Interactive Financial Fraud Detection App Based on Streamlit

Project Basic Information

• Original Author/Maintainer: LuisPauleto
• Source Platform: GitHub
• Project Name: Fraud-Detection-App-Machine-Learning-Streamlit
• Original Link: https://github.com/LuisPauleto/Fraud-Detection-App-Machine-Learning-Streamlit
• Release Date: May 26, 2026

Core Content

This project uses Streamlit to build an interactive web application that combines machine learning algorithms to analyze financial transaction data in real time, identify potential fraudulent activities, and provide financial institutions with an intuitive risk monitoring tool. Addressing pain points in financial fraud detection (such as class imbalance and real-time requirements), the project implements functions like single transaction evaluation, batch data analysis, and model performance monitoring, balancing technical depth and business value.

Financial fraud is a major challenge for the banking and payment industries. With the popularity of digital payments, fraud methods are constantly evolving (e.g., credit card theft, identity theft, account takeover). Traditional rule-based detection systems suffer from lag and high false positive rates, which affect user experience. Machine learning, by analyzing patterns in historical transaction data, automatically learns the differences between normal and fraudulent transactions, providing a new solution for accurate and real-time risk identification.

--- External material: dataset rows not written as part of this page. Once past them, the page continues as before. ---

Lemma exposure_request_carries_selection_witness :
  let bare := with_expiry_select None (index_html None Samples.half) in
  gamma_exposure_chart Samples.loaded = Some CardLoading
  /\ expiry_select Samples.loaded = Some "all"
  /\ requests (step Samples.clock Samples.loaded (ExpirySelectChange "0dte"))
     = requests Samples.loaded ++ [exposure_url "0dte"]
  /\ gamma_exposure_chart bare = Some CardBlank
  /\ expiry_select bare = None
  /\ requests (DOMContentLoaded bare) = [exposure_url "All"].
Proof.
  cbv zeta. split; [reflexivity|]. split; [reflexivity|].
  destruct (exposure_request_carries_selection Samples.clock Samples.loaded
              CardLoading eq_refl) as (H & _).
  split; [apply (H "all" "0dte" eq_refl)|].
  split; [reflexivity|]. split; [reflexivity|].
  destruct (exposure_request_carries_selection Samples.clock
              (with_expiry_select None (index_html None Samples.half))
              CardBlank eq_refl) as (_ & H').
  apply (H' eq_refl).
Defined.

Lemma exposureSettled_json (p : Page) (id : nat) (e : string)
      (rest : list (nat * Pending)) (d : option (list ExposureRecord)) :
  take id (pending p) = Some (AwaitExposure e, rest) ->
  exposureSettled id (Json d) p
  = with_chart
      (Some (CardPlot (fst (createGammaExposurePlot
                              (isDarkMode (body_class p)) (random p) d e))))
      (snd (createGammaExposurePlot (isDarkMode (body_class p)) (random p) d e))
      (with_network (requests p) rest p).
Proof.
  intros H. unfold exposureSettled. rewrite H.
  cbn [with_network body_class random].
  now destruct (createGammaExposurePlot _ (random p) d e).
Qed.

(** X14.  A response is drawn when it arrives, under the expiry label its
    request was issued with, whatever the select shows by then.  Of two
    exposure fetches in flight the one that settles last stays on display,
    even when it is the older request. *)
Theorem last_settled_response_stays (p : Page) (newer older : nat)
        (e1 e2 : string) (rest2 rest1 : list (nat * Pending))
        (d1 d2 : option (list ExposureRecord)) :
  take newer (pending p) = Some (AwaitExposure e2, rest2) ->
  take older rest2 = Some (AwaitExposure e1, rest1) ->
  let dark := isDarkMode (body_class p) in
  let first := createGammaExposurePlot dark (random p) d2 e2 in
  let second := createGammaExposurePlot dark (snd first) d1 e1 in
  let q := exposureSettled older (Json d1) (exposureSettled newer (Json d2) p) in
  gamma_exposure_chart (exposureSettled newer (Json d2) p)
  = Some (CardPlot (fst first))
  /\ gamma_exposure_chart q = Some (CardPlot (fst second))
  /\ get "title" (plot_layout (fst second))
     = Some (JStr ("Gamma Exposure by Strike (" ++ e1 ++ ")"))
  /\ expiry_select q = expiry_select p
  /\ pending q = rest1.
Proof.
  intros H2 H1 dark first second q. subst q.
  rewrite (exposureSettled_json p newer e2 rest2 d2 H2).
  fold dark first.
  rewrite (exposureSettled_json
             (with_chart (Some (CardPlot (fst first))) (snd first)
                         (with_network (requests p) rest2 p))
             older e1 rest1 d1 H1).
  cbn [with_chart with_network body_class random gamma_exposure_chart
       expiry_select pending].
  fold dark second.
  repeat split.
  subst second. unfold createGammaExposurePlot.
  destruct d1 as [[|]|]; reflexivity.
Qed.
(* ===== verification/_CoqProject ===== *)
-Q . S2P
Prelude.v
Words.v
Mpn.v
BitUtil.v
Mpfx.v
MpfxArith.v
Mpbq.v
Expr.v
BoolRewriter.v
BoolRewriterProofs.v
BoolRewriterSound.v
Bdd.v
BddProofs.v
BddSound.v
BddTheorems.v
Heap.v
HeapProofs.v
HeapTheorems.v
UnionFind.v
UnionFindProofs.v
UnionFindTheorems.v
ExtNumeral.v
Interval.v
IntervalBounds.v
IntervalProofs.v
IntervalSound.v
IntervalTight.v
IntervalRoot.v
IntervalRootProofs.v
IntervalTrig.v
IntervalTrigProofs.v
Dependency.v
DependencyProofs.v
DepIntervals.v
DepIntervalsProofs.v
IntervalTheorems.v
Nla.v
NlaTerms.v
NlaObs.v
NlaProofs.v
NlaTheorems.v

Frontend Framework: Streamlit

Advantages of choosing Streamlit:

• High development efficiency: Pure Python code, no frontend experience required to build interactive interfaces
• Real-time interaction: Supports sliders, buttons, file uploads and other components
• Data visualization: Built-in libraries like Matplotlib and Plotly
• Easy deployment: Can be easily deployed to Streamlit Cloud or other cloud platforms

Machine Learning Models

• Logistic Regression: Baseline model with strong interpretability, easy to understand the impact of features on fraud probability
• Random Forest: Ensemble learning method that improves prediction accuracy and provides feature importance evaluation
• Gradient Boosting: Such as XGBoost/LightGBM, performs well in handling imbalanced datasets

Data Processing Flow

• Class Imbalance: Adopts oversampling (SMOTE), undersampling or class weight adjustment
• Feature Engineering: Extracts features like transaction amount, time patterns, geolocation, and device fingerprint
• Real-time Scoring: Meets the millisecond-level risk scoring needs for new transactions

1. Single Transaction Risk Assessment: Input features of a single transaction to get instant fraud probability and risk level
2. Batch Data Analysis: Upload CSV files to generate fraud statistics, high-risk transaction lists and visual reports
3. Model Performance Monitoring: Displays accuracy, precision, recall, F1 score, ROC curve and AUC value (focuses on recall to reduce missed detections)
4. Feature Importance Visualization: Uses charts to show key features, helping understand the model's decision logic

Business Value

• Reduce Fraud Losses: A small improvement in model accuracy can bring significant economic benefits
• Optimize User Experience: Lower false positive rates, reduce interception of normal transactions, and balance security and convenience

Deployment Considerations

• Real-time Response: Can be deployed as an internal tool for risk control teams to monitor transaction streams in real time
• Model Iteration: Retrain regularly with new data, support version management and A/B testing of new models

Technical Highlights

• End-to-end ML pipeline: Covers the full lifecycle from data loading, preprocessing, training to deployment
• Interactive ML application: Transforms static models into explorable interactive interfaces
• Imbalanced data handling: Classic solution for fraud detection scenarios, transferable to other similar problems

Learning Value

• Understand business metrics: The trade-off between precision and recall needs to consider business costs
• Rapid prototyping: Efficient practice of Streamlit in data science applications

Extension Directions

• Integrate Kafka/Spark Streaming to process real-time transaction streams
• Add SHAP/LIME to enhance model interpretability
• Combine ML models with expert rules
• Use graph neural networks to identify gang fraud

Summary

This project is an excellent example of machine learning applications, encapsulating complex fraud detection algorithms in an intuitive interface and balancing technical and business needs. For developers learning ML application development or rapid prototype validation, it is a valuable open-source project to reference.